- **Problem details**: Search term "after": copy each line of the data containing it.

Data extracts START

(** A ranking: the totals of the slots go down strictly, and every
    slot holds a value. *)
Fixpoint ranking (l : list AppRule.Slot) : Prop :=
  match l with
  | [] => True
  | slot :: l' =>
      snd slot <> [] /\ Forall (fun below => fst below < fst slot) l' /\ ranking l'
  end.

(** The list [top] while [top_events] fills it: the slots taken, then
    the free ones. *)
Definition filled (somes : list AppRule.Slot) (free : nat) : list (option AppRule.Slot) :=
  map Some somes ++ replicate free None.

(** The pattern of a rule option of the configuration: its value
    without newlines, with the fields put in. *)
Definition option_pattern `{Externals} (fields : list (string * string))
    (value : string) : string :=
  safe_substitute (strip_newlines value) fields.

(** A rule without filter keys. *)
Definition plain (r : AppRule.t) : bool :=
  Nat.eqb (length (AppRule.filter_keys r)) 0.

(** The events an application has recorded: the sum of the counts of
    the tables of its rules. *)
Definition grand_total (a : AppLogParser.t) : Z :=
  fold_right Z.add 0 (map (fun r => table_total (AppRule.results r)) (AppLogParser.rules a)).

(** Two states of a rule object: what the constructor set is the
    same, the results may differ. *)
Definition same_rule (r r' : AppRule.t) : Prop :=
  AppRule.name r' = AppRule.name r
  /\ AppRule.regexp r' = AppRule.regexp r
  /\ AppRule.args r' = AppRule.args r
  /\ AppRule.filter_keys r' = AppRule.filter_keys r
  /\ AppRule.full_match r' = AppRule.full_match r
  /\ AppRule.used_by_report r' = AppRule.used_by_report r
  /\ AppRule.key_gids r' = AppRule.key_gids r.

(** Two states of an application object: the same but for the rules,
    the last matched rule and the counter of unparsed lines. *)
Definition same_application (a a' : AppLogParser.t) : Prop :=
  AppLogParser.name a' = AppLogParser.name a
  /\ AppLogParser.args a' = AppLogParser.args a
  /\ AppLogParser._report a' = AppLogParser._report a
  /\ AppLogParser._thread a' = AppLogParser._thread a
  /\ AppLogParser.has_filters a' = AppLogParser.has_filters a
  /\ AppLogParser.counter a' = AppLogParser.counter a.

(** A relation between the state of a run before and after a part of
    the body of the loop holds when it holds across each assignment
    that the body makes after it has parsed the line: any assignment,
    for most variables; for [hostset], the addition of a host name
    that a host pattern matches; for [extra_tags], the addition of a
    tag that no application has. *)
Record keeps `{Externals} `{Collaborators} (eng : Matcher.Engine)
    (R : Matcher.Loop -> Matcher.Loop -> Prop) : Prop := {
  keeps_refl : forall s, R s s;
  keeps_trans : forall s1 s2 s3, R s1 s2 -> R s2 s3 -> R s1 s3;
  keeps_apps : forall x s, R s (Matcher.set_apps x s);
  keeps_caches : forall x s, R s (Matcher.set_caches x s);
  keeps_sent : forall x s, R s (Matcher.set_sent x s);
  keeps_first_event : forall x s, R s (Matcher.set_first_event x s);
  keeps_last_event : forall x s, R s (Matcher.set_last_event x s);
  keeps_prev_data : forall x s, R s (Matcher.set_prev_data x s);
  keeps_app : forall x s, R s (Matcher.set_app x s);
  keeps_app_thread : forall x s, R s (Matcher.set_app_thread x s);
  keeps_matching_counter : forall x s, R s (Matcher.set_matching_counter x s);
  keeps_full_match : forall x s, R s (Matcher.set_full_match x s);
  keeps_event_time : forall x s, R s (Matcher.set_event_time x s);
  keeps_pattern_match : forall x s, R s (Matcher.set_pattern_match x s);
  keeps_hostset : forall hostname s,
    existsb (fun host_pattern => Py.is_Some (search host_pattern hostname))
            (Matcher.hosts eng) = true ->
    R s (Matcher.set_hostset ({[hostname]} ∪ Matcher.hostset s) s);
  keeps_extra_tags : forall apptag s,
    Matcher.tag_apps_of eng apptag = Ok (Matcher.AppList []) ->
    R s (Matcher.set_extra_tags ({[apptag]} ∪ Matcher.extra_tags s) s)
}.

(** The same across the assignments of lines 115-130, where the line
    is counted and parsed. *)
Record keeps_parsing `{Collaborators}
    (R : Matcher.Loop -> Matcher.Loop -> Prop) : Prop := {
  keeps_line_counter :
    forall s, R s (Matcher.set_line_counter (Matcher.line_counter s + 1) s);
  keeps_parsers : forall x s, R s (Matcher.set_parsers x s);
  keeps_log_parser : forall x s, R s (Matcher.set_log_parser x s);
  keeps_unparsed_counter :
    forall s, R s (Matcher.set_unparsed_counter (Matcher.unparsed_counter s + 1) s)
}.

Data extracts END

- **Task output**:
(** A relation between the state of a run before and after a part of
    that the body makes after it has parsed the line: any assignment,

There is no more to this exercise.